Obtaining the sorting and grouping results of the connection columns in at least two connection tables, comparing the data value sizes of the current group and the current connection column of the connection tables, replacing the grouping based on the sorting direction of the numerical values according to the data value size comparison result, and outputting grouping data of the connection tables as a query result if all the connection columns of the grouping are equal;

In the left and right connection tables, the sequence of connection columns is increased from left to right and from top to bottom according to the data value;

2. The method for equivalent query based on grouping information of claim 1, wherein the sorting and grouping are performed on the data of the current connection column, the repeated value area of the current connection column is found out according to the sorted data to be divided into different groups, for the repeated value area, if the current connection column is not the last connection column, the data in the area is sorted and grouped, after the layer-by-layer sorting and grouping are completed, the next current connection column is sorted and grouped until the final sorting and grouping are completed, and grouping results are combined.

3. The method for equivalent query based on grouping information of claim 1, wherein a subscript is set for a current connection column, layer-by-layer ordering and grouping are performed on data in an area of the current connection column based on the subscript, after completion, the subscript is moved backward, layer-by-layer ordering and grouping are performed on the data in the area of the next current connection column, and grouping results are combined through the subscript.

4. The method for equivalent query based on grouping information as set forth in claim 1, wherein the starting positions and lengths of all repeated value areas of the current connection columns are marked after the current connection columns are ordered, and the starting positions and lengths of the areas are appended to all grouping results after all grouping is completed.

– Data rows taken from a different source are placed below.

(** The registry and the file after [addserver_command] on a registry whose
    servers have their message: both as before, or one more server, with its
    message, and the file the snapshot of the registry. *)
Lemma addserver_command_outcome (env : Env) (interaction : Interaction)
    (ip name' : string) (port : Z) (w : World) :
  let w' := snd (addserver_command env interaction ip name' port w) in
  Forall has_message (servers w) ->
  (servers w' = servers w /\ info_json w' = info_json w)
  \/ (exists s, servers w' = (servers w ++ [s])%list /\ has_message s
                /\ info_json w' = Some (snapshot_of (servers w'))).
Proof.
  intros w' Hm. subst w'.
  destruct (find (fun server => address server =? ip ++ ":" ++ str_of_int port) (servers w))
    as [s |] eqn:Hf.
  - left. unfold addserver_command. rewrite Hf. destruct (message s); split; reflexivity.
  - rewrite (addserver_command_new env interaction ip name' port w Hf).
    destruct (JavaServer_lookup env _); [left; split; reflexivity |].
    destruct (make_message_new env name' (ip ++ ":" ++ str_of_int port)
                (interaction_channel interaction) w)
      as [[content [id Hmk]] | Hmk]; cbv zeta in Hmk; rewrite Hmk;
      [| left; split; reflexivity].
    right. eexists. unfold bind. rewrite write_json_file_spec.
    + cbn [snd servers info_json add_events add_event set_servers set_info_json
             send_message emit].
      split; [reflexivity |]. split; [discriminate | reflexivity].
    + cbn [servers set_servers add_event]. apply Forall_app. split; [exact Hm |].
      repeat constructor. discriminate.
Qed.

Lemma reachable_addresses (lookup : string -> option exn) (w : World) :
  reachable lookup w ->
  NoDup (map address (servers w))
  /\ Forall has_message (servers w)
  /\ file_addresses_distinct (info_json w).
Proof.
  induction 1 as [| env w Hr [Hnd [Hm Hf]] Ha | env w Hr [Hnd [Hm Hf]]
                  | env interaction ip name' port w Hr [Hnd [Hm Hf]] Ha
                  | env interaction ip w Hr [Hnd [Hm Hf]] | w Hr [Hnd [Hm Hf]]].
  - repeat split; constructor.
  - destruct (on_ready_spec env w) as [_ [-> ->]].
    destruct (servers w) as [| s l]; [| now repeat split].
    destruct (info_json w) as [data |]; [| now repeat split].
    assert (Hk : NoDup (map item_key data)).
    { apply (NoDup_map_finer item_address item_key); [| exact Hf].
      intros x y Hxy. unfold item_key in Hxy. now injection Hxy. }
    destruct (loaded_fresh env data [] Hk (fun _ _ => eq_refl)) as [-> _].
    cbn [app]. repeat split; [| | exact Hf].
    + rewrite map_map. cbn [server_of_item address].
      now apply (filter_keeps_distinct item_address).
    + apply Forall_forall. intros s Hin. apply in_map_iff in Hin as [item [<- _]].
      discriminate.
  - destruct (poll_servers_keeps_state env w) as [-> ->]. now repeat split.
  - destruct (addserver_command_invariant env interaction ip name' port w (conj Hnd Hm))
      as [Hnd' Hm'].
    repeat split; [exact Hnd' | exact Hm' |].
    destruct (addserver_command_outcome env interaction ip name' port w Hm)
      as [[_ ->] | [s [_ [_ ->]]]]; [exact Hf |].
    cbn [file_addresses_distinct]. now rewrite snapshot_addresses.
  - rewrite removeserver_command_info_json.
    destruct (removeserver_command_cases env interaction ip w)
      as [[pre [s [post [Hl [_ [_ ->]]]]]] | [[response ->] | [e ->]]];
      try (now repeat split).
    cbn [snd servers add_event set_servers]. rewrite Hl in Hnd, Hm.
    repeat split; [| | exact Hf].
    + rewrite map_app in *. simpl in Hnd. now apply NoDup_remove_1 in Hnd.
    + apply Forall_app in Hm as [Hm1 Hm2]. inversion Hm2; subst.
      apply Forall_app. now split.
  - repeat split; [constructor | constructor | exact Hf].
Qed.
(** X6. One game, played once the players of the row have their entries,
    never fails. It leaves under each player of the row the rating that
    [rate] returned for the last cell in which the player stands: with
    four distinct players each one gets their own new rating, and a
    player named twice keeps the one written last. Nobody else changes
    and no key is added. *)
Theorem game_writes_back_by_cell rate starting_mu starting_sigma row ranks d log :
  exists teams st',
    read_teams row (init_players starting_mu starting_sigma row d) = Some teams
    /\ play_game rate row ranks
         (mkEngine (init_players starting_mu starting_sigma row d) log)
       = Some st'
    /\ rate_calls st' = log ++ [mkCall teams.1 teams.2 ranks]
    /\ (forall i p,
          row_players row !! i = Some p ->
          (forall j, (i < j)%nat -> row_players row !! j <> Some p) ->
          Dict.get p (ratings st')
          = team_slots (rate teams.1 teams.2 ranks) !! i)
    /\ (forall p, p ∉ row_players row ->
          Dict.get p (ratings st')
          = Dict.get p (init_players starting_mu starting_sigma row d))
    /\ Dict.keys (ratings st')
       = Dict.keys (init_players starting_mu starting_sigma row d).
Proof.
  set (d0 := init_players starting_mu starting_sigma row d).
  assert (forall p, p ∈ row_players row -> p ∈ Dict.keys d0) as Hall.
  { intros p Hp. by apply init_players_covers. }
  destruct (read_teams_Some row d0 Hall) as [teams Hteams].
  exists teams. eexists. split_and!.
  - done.
  - unfold play_game. cbn [ratings rate_calls]. rewrite Hteams. done.
  - done.
  - intros i p Hp Hlast. cbn [ratings]. by apply write_teams_get_last.
  - intros p Hp. cbn [ratings]. by apply write_teams_get_other.
  - cbn [ratings]. by apply write_teams_keys.
Qed.

(** ** Rounding keeps the order *)

Lemma round_half_even_tie n d :
  (2 * (n - round_half_even n d * Z.pos d) = Z.pos d ->
   Z.even (round_half_even n d) = true)
  /\ (2 * (n - round_half_even n d * Z.pos d) = - Z.pos d ->
      Z.even (round_half_even n d) = true).
Proof.
  unfold round_half_even.
  pose proof (Z.div_mod n (Z.pos d) ltac:(lia)) as Hdm.
  pose proof (Z.mod_pos_bound n (Z.pos d) ltac:(lia)) as Hr.
  set (q := n / Z.pos d) in *. set (r := n mod Z.pos d) in *.
  destruct (Z.compare_spec (2 * r) (Z.pos d)) as [E|E|E].
  - destruct (Z.even q) eqn:Eq.
    + split; [done | intros; nia].
    + split; [intros; nia|]. intros _.
      replace (q + 1) with (Z.succ q) by lia.
      by rewrite Z.even_succ, <- Z.negb_even, Eq.
  - split; intros; nia.
  - split; intros; nia.
Qed.
(** The index after an entry was appended and the index saved. *)
Lemma appended p entry :
  index_wf (load_index p) = true -> json_ok entry -> entry_wf entry = true ->
  json_text entry = true ->
  let data := set_versions (versions p ++ [entry]) (load_index p) in
  forall q, index q = Some (json_dumps data) ->
  index_wf (load_index q) = true /\ versions q = versions p ++ [entry].
Proof.
  intros Hwf Hok Hent Htext data q Hq.
  assert (json_ok data) as Hdata.
  { apply set_versions_ok; [|apply load_index_ok].
    apply Forall_app. split; [apply versions_of_ok, load_index_ok | by constructor]. }
  assert (json_text data = true) as Hdtext.
  { apply json_text_set_versions; [|by apply index_wf_text].
    rewrite forallb_app. cbn [forallb]. rewrite Htext.
    unfold versions. by rewrite (index_wf_versions_text _ Hwf). }
  assert (load_index q = data) as Hl.
  { unfold load_index. rewrite Hq. by rewrite json_dumps_text, json_loads_dumps. }
  unfold versions at 1. rewrite Hl. split.
  - apply index_wf_set_versions; [done | |].
    + apply forallb_app_entry; [by apply index_wf_versions | done].
    + rewrite forallb_app. cbn [forallb]. rewrite Htext. unfold versions.
      by rewrite (index_wf_versions_text _ Hwf).
  - by apply versions_of_set_versions.
Qed.

Lemma appended_text p entry :
  index_wf (load_index p) = true -> json_text entry = true ->
  json_text (set_versions (versions p ++ [entry]) (load_index p)) = true.
Proof.
  intros Hwf Htext. apply json_text_set_versions; [|by apply index_wf_text].
  rewrite forallb_app. cbn [forallb]. rewrite Htext.
  unfold versions. by rewrite (index_wf_versions_text _ Hwf).
Qed.

Lemma register_version_run stamp filename note compressed p :
  index_wf (load_index p) = true ->
  is_text stamp = true -> is_text (basename filename) = true -> is_text note = true ->
  let entry := new_entry p stamp filename note compressed in
  register_version stamp filename note compressed p =
  (Ok entry,
   set_index (json_dumps (set_versions (versions p ++ [entry]) (load_index p))) p).
Proof.
  intros Hwf Hs Hf Hn entry. unfold register_version.
  unfold bind, ret, get, modify, lift.
  cbn zeta. rewrite append_version_wf by done. fold entry. fold (versions p).
  rewrite save_index_text; [done |].
  apply appended_text; [done |]. by apply new_entry_text.
Qed.

(** ** Purging *)

Lemma mark_purged_wf name xs :
  forallb entry_wf xs = true -> mark_purged name xs = Ok (map (purge_entry name) xs).
Proof.
  induction xs as [|v xs IH]; [done |]. simpl. intros [Hv Hxs]%andb_true_iff.
  rewrite IH by done. destruct v as [| | | | |d]; try done.
  simpl in Hv. apply bool_decide_eq_true in Hv as [f Hf].
  unfold purge_entry, has_file. simpl. rewrite Hf. simpl. by destruct (is_str name f).
Qed.

Lemma entry_wf_purge_entry name v : entry_wf v = true -> entry_wf (purge_entry name v) = true.
Proof.
  intros H. unfold purge_entry. destruct (has_file name v); [|done].
  by apply entry_wf_mark_status.
Qed.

5. The method for querying equivalence based on grouping information according to claim 1, wherein subscripts of current groups of left and right connection tables are set and maintained, subscripts of current groups of right connection tables are moved backward when current connection column data values of the current groups of left and right connection tables are larger than current connection column data values of the current groups of right connection tables, subscripts of current groups of left and right connection tables are moved backward when data values of current connection columns of the current groups of left and right connection tables are smaller than data values of current connection columns of the current groups of right connection tables, and subscripts of current groups of left and right connection tables are moved backward when the current groups of left and right connection tables are equal in all connection columns.

6. The method of claim 1, wherein when all connection columns of the left and right connection tables are equal, each row in the left connection table and each row in the right connection table are combined into a row result, and the row result is added to the query result set.

7. A database system is characterized in that the database system supports the equivalent query method based on grouping information as set forth in claim 1 for data query.